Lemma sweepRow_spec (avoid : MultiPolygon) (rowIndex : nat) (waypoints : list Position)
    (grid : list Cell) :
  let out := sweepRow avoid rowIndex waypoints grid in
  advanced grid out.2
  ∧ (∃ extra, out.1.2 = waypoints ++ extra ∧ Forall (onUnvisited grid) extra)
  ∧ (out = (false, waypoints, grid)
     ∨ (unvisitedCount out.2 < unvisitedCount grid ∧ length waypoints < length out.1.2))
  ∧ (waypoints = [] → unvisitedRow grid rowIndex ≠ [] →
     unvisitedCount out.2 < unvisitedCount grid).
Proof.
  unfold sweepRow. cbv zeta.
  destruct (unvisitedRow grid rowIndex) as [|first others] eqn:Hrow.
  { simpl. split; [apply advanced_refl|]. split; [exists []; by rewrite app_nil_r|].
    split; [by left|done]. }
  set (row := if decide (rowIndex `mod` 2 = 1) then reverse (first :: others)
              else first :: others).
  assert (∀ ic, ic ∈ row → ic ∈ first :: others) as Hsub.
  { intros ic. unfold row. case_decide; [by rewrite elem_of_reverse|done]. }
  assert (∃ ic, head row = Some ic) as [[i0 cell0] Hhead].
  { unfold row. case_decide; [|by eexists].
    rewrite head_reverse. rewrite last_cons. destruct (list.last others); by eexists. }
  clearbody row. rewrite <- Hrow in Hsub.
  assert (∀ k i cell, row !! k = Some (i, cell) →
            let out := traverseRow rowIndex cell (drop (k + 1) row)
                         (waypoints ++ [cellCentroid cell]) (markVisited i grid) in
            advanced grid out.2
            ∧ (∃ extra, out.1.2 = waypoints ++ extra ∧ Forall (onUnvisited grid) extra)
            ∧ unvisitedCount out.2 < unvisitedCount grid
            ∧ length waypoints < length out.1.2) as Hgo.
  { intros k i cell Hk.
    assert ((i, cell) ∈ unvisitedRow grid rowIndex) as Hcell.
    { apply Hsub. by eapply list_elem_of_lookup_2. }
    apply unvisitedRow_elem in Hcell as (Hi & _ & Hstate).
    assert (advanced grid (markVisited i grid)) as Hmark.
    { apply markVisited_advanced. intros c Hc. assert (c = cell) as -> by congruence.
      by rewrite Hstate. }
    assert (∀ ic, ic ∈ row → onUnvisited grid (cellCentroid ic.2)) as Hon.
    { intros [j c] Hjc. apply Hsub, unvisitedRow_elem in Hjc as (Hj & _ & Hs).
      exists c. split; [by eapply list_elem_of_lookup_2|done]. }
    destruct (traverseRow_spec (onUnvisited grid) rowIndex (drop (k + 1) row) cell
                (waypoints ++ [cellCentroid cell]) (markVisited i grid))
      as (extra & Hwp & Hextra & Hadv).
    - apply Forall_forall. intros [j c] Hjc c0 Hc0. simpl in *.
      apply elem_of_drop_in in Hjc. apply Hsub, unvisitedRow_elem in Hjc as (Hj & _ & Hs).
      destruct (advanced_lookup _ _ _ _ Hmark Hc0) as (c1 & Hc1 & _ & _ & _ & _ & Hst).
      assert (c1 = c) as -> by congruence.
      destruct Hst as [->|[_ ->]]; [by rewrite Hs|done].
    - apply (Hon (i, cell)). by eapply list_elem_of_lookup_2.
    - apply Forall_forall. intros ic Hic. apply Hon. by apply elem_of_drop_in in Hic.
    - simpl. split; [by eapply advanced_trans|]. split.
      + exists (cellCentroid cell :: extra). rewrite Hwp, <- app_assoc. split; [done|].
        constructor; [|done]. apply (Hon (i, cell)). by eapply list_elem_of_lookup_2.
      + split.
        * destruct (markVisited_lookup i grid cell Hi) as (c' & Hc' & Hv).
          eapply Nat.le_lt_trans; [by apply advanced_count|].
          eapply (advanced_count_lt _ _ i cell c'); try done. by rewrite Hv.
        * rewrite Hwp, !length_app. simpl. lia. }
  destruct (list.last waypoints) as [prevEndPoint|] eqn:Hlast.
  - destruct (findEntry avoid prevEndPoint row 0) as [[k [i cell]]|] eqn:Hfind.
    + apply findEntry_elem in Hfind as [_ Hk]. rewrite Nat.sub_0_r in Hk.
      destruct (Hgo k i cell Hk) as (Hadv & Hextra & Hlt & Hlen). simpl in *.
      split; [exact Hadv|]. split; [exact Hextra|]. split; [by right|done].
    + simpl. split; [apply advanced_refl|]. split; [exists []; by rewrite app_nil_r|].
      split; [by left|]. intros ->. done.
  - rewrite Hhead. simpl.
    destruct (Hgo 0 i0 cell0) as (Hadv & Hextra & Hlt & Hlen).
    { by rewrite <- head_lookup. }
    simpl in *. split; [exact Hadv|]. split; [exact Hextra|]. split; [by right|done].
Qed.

_ _ _ _

AIM OF THE EXERCISE:
Please copy only the lines between the first line of the entries and the line with "else first :: others).", keeping those two end lines as well, exactly as written.

RESPONSE TO THIS EXERCISE:
Lemma sweepRow_spec (avoid : MultiPolygon) (rowIndex : nat) (waypoints : list Position)
    (grid : list Cell) :
  let out := sweepRow avoid rowIndex waypoints grid in
  advanced grid out.2
  ∧ (∃ extra, out.1.2 = waypoints ++ extra ∧ Forall (onUnvisited grid) extra)
  ∧ (out = (false, waypoints, grid)
     ∨ (unvisitedCount out.2 < unvisitedCount grid ∧ length waypoints < length out.1.2))
  ∧ (waypoints = [] → unvisitedRow grid rowIndex ≠ [] →
     unvisitedCount out.2 < unvisitedCount grid).
Proof.
  unfold sweepRow. cbv zeta.
  destruct (unvisitedRow grid rowIndex) as [|first others] eqn:Hrow.
  { simpl. split; [apply advanced_refl|]. split; [exists []; by rewrite app_nil_r|].
    split; [by left|done]. }
  set (row := if decide (rowIndex `mod` 2 = 1) then reverse (first :: others)
              else first :: others).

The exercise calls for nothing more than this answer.